## Assignment
Output the data below line for line, exactly, up to and including the line where "- [runtime/permissions/mediator.ts], [retry.ts]" appears.

(The records begins)

(** * CodeMachine-CLI: process runner, stream normalizers and permission retry

    A shallow embedding of the TypeScript sources

    - [infra/process/spawn.ts]                      ([spawnProcess])
    - [infra/engines/providers/kimi/execution/runner.ts]
                                                    ([runKimiPrint], [runKimiWire])
    - [infra/engines/providers/kimi/index.ts]       ([emitTelemetrySnapshot])
    - [infra/engines/providers/opencode/execution/runner.ts]
                                                    ([runOpenCode])
    - [runtime/permissions/opencode-policy.ts]      ([buildOpenCodePermissionUpdate])
    - [runtime/permissions/mediator.ts], [retry.ts] ([runWithPermissionMediator])

    Conventions.  JavaScript strings are modelled as [string] (sequences of
    8-bit characters): for ASCII text this is the JavaScript string itself,
    other bytes are carried through unchanged.  JSON values are a tree type
    whose objects are association lists in insertion order.  Callbacks
    ([onData], [onErrorData], [onUsageSnapshot], writes to the child's stdin)
    are recorded, in order, in a trace of effects.  Event-driven code
    ([spawnProcess]) is a transition function on an explicit state, run over
    the list of events that the runtime delivers. *)

From Stdlib Require Import ZArith Ascii String List Bool Lia DecimalString DecimalPos
  DecimalFacts.
From stdpp Require Import gmap strings list.
Import ListNotations.

(** ** JavaScript string primitives *)

Module JS.

Definition LF : ascii := "010"%char.
Definition CR : ascii := "013"%char.
Definition ESC : ascii := "027"%char.

Definition nl : string := String LF "".

(** White space removed by [String.prototype.trim] (ASCII part). *)
Definition is_space (c : ascii) : bool :=
  match c with
  | "009" | "010" | "011" | "012" | "013" | " " => true
  | _ => false
  end%char.

Fixpoint trimStart (s : string) : string :=
  match s with
  | String c r => if is_space c then trimStart r else s
  | "" => ""
  end.

(** [trimEnd] keeps a character when it is not a space or when something
    that is kept follows it. *)
Fixpoint trimEnd (s : string) : string :=
  match s with
  | "" => ""
  | String c r =>
      match trimEnd r with
      | "" => if is_space c then "" else String c ""
      | r' => String c r'
      end
  end.

Definition trim (s : string) : string := trimEnd (trimStart s).

(** Truthiness of a string: non-empty. *)
Definition truthy (s : string) : bool :=
  match s with "" => false | _ => true end.

(** [s.split(sep)] for a one-character separator: always at least one piece. *)
Fixpoint split (sep : ascii) (s : string) : list string :=
  match s with
  | "" => [""]
  | String c r =>
      if Ascii.eqb c sep then "" :: split sep r
      else match split sep r with
           | p :: ps => String c p :: ps
           | [] => [String c ""]
           end
  end.

(** [lines.pop() ?? ''] returns the last piece and the pieces before it. *)
Fixpoint pop (l : list string) : list string * string :=
  match l with
  | [] => ([], "")
  | [x] => ([], x)
  | x :: r => let '(i, z) := pop r in (x :: i, z)
  end.

Definition startsWith (s p : string) : bool := String.prefix p s.

Fixpoint endsWithChar (s : string) (c : ascii) : bool :=
  match s with
  | "" => false
  | String d "" => Ascii.eqb d c
  | String _ r => endsWithChar r c
  end.

(** [s.slice(n)] and [s.slice(0, n)] for [0 <= n]. *)
Fixpoint sliceFrom (n : nat) (s : string) : string :=
  match n, s with
  | O, _ => s
  | S k, String _ r => sliceFrom k r
  | S _, "" => ""
  end.

Fixpoint sliceTo (n : nat) (s : string) : string :=
  match n, s with
  | O, _ => ""
  | S k, String c r => String c (sliceTo k r)
  | S _, "" => ""
  end.

(** [s.includes(p)] *)
Fixpoint includes (s p : string) : bool :=
  String.prefix p s ||
  match s with
  | "" => false
  | String _ r => includes r p
  end.

(** [parts.join(sep)] *)
Definition join (sep : string) (l : list string) : string := String.concat sep l.

(** [s.endsWith('\n') ? s : s + '\n'] *)
Definition ensureNewline (s : string) : string :=
  if endsWithChar s LF then s else s +:+ nl.

(** Number of (possibly overlapping) occurrences of [p] in [s]. *)
Fixpoint occurrences (p s : string) : nat :=
  (if String.prefix p s then 1 else 0)%nat +
  match s with
  | "" => 0%nat
  | String _ r => occurrences p r
  end.

End JS.

(** ** JSON values *)

(** Numbers are exact decimals [mant * 10 ^ expo], kept normalised
    ([expo <= 0], no trailing zero in a fraction).  They agree with the
    doubles of JavaScript on integers below 2^53 and on short decimal
    fractions, which is all the streams of the agents carry (token counts,
    identifiers). *)
Record number := Num { mant : Z; expo : Z }.

Definition int (z : Z) : number := Num z 0.

#[warnings="-register-all"]
Inductive json :=
| JNull
| JBool (b : bool)
| JNum (n : number)
| JStr (s : string)
| JArr (items : list json)
| JObj (fields : list (string * json)).

(** A JavaScript value read out of a JSON tree: [None] is [undefined]. *)
Abbreviation jsval := (option json).

Module Obj.
(** Objects keep their keys in insertion order; writing an existing key
    replaces the value in place (the order JavaScript uses for keys that
    are not array indices). *)
Definition t := list (string * json).

Fixpoint get (k : string) (o : t) : jsval :=
  match o with
  | [] => None
  | (k', v) :: r => if String.eqb k k' then Some v else get k r
  end.

Fixpoint set (k : string) (v : json) (o : t) : t :=
  match o with
  | [] => [(k, v)]
  | (k', v') :: r =>
      if String.eqb k k' then (k, v) :: r else (k', v') :: set k v r
  end.

(** [o[k] = v] with a computed key, on an object that inherits from
    [Object.prototype].  The name [__proto__] is the accessor of the prototype
    unless the object has an own property of that name ([JSON.parse] and a
    spread make one of a [__proto__] member): the setter changes no own
    property, and ignores a value that is neither an object nor [null].
    Every other key is written as [set] does. *)
Definition has (k : string) (o : t) : bool :=
  match get k o with Some _ => true | None => false end.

(The records ends)

## Result
(** * CodeMachine-CLI: process runner, stream normalizers and permission retry

    A shallow embedding of the TypeScript sources

    - [infra/process/spawn.ts]                      ([spawnProcess])
    - [infra/engines/providers/kimi/execution/runner.ts]
                                                    ([runKimiPrint], [runKimiWire])
    - [infra/engines/providers/kimi/index.ts]       ([emitTelemetrySnapshot])
    - [infra/engines/providers/opencode/execution/runner.ts]
                                                    ([runOpenCode])
    - [runtime/permissions/opencode-policy.ts]      ([buildOpenCodePermissionUpdate])
    - [runtime/permissions/mediator.ts], [retry.ts] ([runWithPermissionMediator])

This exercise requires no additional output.